From the records below, return every line containing the word "Cells".

═════ DATA IN THIS EXERCISE ═════

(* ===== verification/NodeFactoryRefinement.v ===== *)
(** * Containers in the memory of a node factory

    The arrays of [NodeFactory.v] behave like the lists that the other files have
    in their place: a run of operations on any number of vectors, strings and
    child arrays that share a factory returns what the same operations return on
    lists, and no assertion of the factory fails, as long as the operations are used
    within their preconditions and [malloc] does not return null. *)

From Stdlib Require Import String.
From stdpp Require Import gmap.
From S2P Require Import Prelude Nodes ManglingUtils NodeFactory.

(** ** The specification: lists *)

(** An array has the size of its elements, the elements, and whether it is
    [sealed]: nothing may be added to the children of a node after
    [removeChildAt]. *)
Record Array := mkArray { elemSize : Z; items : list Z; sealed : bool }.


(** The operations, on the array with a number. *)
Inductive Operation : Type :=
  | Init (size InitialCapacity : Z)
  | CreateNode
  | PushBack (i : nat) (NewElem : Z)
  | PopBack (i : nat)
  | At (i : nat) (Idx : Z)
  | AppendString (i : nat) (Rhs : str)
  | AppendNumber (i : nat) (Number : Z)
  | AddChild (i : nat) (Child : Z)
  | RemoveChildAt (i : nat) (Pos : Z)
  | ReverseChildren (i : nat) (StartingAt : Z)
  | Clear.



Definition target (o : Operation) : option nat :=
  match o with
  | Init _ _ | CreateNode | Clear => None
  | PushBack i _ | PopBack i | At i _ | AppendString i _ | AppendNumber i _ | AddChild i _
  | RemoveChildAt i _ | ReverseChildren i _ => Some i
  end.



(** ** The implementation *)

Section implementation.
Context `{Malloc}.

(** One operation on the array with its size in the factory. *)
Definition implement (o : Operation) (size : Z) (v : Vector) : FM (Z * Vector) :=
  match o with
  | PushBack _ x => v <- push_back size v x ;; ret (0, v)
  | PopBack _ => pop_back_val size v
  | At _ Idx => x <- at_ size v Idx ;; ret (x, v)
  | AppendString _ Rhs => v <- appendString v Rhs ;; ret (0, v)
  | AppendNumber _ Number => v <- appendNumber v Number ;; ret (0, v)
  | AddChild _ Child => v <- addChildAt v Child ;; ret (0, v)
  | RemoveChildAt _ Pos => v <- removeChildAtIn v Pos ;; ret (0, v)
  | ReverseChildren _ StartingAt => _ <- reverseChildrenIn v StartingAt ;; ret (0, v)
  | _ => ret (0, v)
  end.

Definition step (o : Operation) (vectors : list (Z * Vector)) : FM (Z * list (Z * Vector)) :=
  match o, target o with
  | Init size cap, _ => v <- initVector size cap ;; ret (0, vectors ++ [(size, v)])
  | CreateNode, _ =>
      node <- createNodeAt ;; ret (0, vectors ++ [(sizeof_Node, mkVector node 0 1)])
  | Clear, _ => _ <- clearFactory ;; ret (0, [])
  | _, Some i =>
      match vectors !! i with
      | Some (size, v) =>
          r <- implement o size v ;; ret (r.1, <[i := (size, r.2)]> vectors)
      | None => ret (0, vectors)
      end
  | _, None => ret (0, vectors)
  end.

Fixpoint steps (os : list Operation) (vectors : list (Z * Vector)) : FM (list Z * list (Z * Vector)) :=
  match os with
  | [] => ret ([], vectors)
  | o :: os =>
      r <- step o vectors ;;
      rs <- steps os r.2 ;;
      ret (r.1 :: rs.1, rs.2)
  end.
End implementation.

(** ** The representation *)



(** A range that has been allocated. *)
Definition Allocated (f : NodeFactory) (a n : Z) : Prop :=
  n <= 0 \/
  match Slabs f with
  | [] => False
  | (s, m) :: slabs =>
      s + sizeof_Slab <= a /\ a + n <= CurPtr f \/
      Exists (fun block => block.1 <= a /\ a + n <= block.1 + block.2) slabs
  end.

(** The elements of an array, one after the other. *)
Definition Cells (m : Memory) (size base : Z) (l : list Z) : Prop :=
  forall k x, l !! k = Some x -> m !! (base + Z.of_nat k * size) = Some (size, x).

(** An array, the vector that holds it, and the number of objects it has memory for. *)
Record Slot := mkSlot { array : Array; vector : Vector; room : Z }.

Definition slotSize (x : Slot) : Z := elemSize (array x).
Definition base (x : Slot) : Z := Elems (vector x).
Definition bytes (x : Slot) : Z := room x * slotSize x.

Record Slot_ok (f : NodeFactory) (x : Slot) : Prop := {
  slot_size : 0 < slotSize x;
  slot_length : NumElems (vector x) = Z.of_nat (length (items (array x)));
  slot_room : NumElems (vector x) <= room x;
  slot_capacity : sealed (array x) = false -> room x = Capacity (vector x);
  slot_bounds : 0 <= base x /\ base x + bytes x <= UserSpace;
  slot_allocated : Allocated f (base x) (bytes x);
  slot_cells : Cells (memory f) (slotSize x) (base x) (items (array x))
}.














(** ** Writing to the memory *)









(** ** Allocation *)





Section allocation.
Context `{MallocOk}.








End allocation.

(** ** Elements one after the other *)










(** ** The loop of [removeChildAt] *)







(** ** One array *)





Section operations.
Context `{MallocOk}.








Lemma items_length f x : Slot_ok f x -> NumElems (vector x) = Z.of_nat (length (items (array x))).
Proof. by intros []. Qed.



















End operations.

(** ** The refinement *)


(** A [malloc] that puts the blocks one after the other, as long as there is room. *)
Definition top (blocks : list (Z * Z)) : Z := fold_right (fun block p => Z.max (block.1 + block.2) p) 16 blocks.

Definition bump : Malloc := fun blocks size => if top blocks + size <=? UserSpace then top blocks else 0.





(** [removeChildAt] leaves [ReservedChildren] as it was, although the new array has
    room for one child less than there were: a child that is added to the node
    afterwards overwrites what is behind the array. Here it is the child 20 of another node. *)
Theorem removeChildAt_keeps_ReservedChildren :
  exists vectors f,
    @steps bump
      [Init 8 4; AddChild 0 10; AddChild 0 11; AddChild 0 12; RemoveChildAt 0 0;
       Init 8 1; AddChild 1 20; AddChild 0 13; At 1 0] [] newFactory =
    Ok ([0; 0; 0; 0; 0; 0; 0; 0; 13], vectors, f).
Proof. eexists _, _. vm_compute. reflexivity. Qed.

═════

**REPLY TO THE EXERCISE:**
Definition Cells (m : Memory) (size base : Z) (l : list Z) : Prop :=
  slot_cells : Cells (memory f) (slotSize x) (base x) (items (array x))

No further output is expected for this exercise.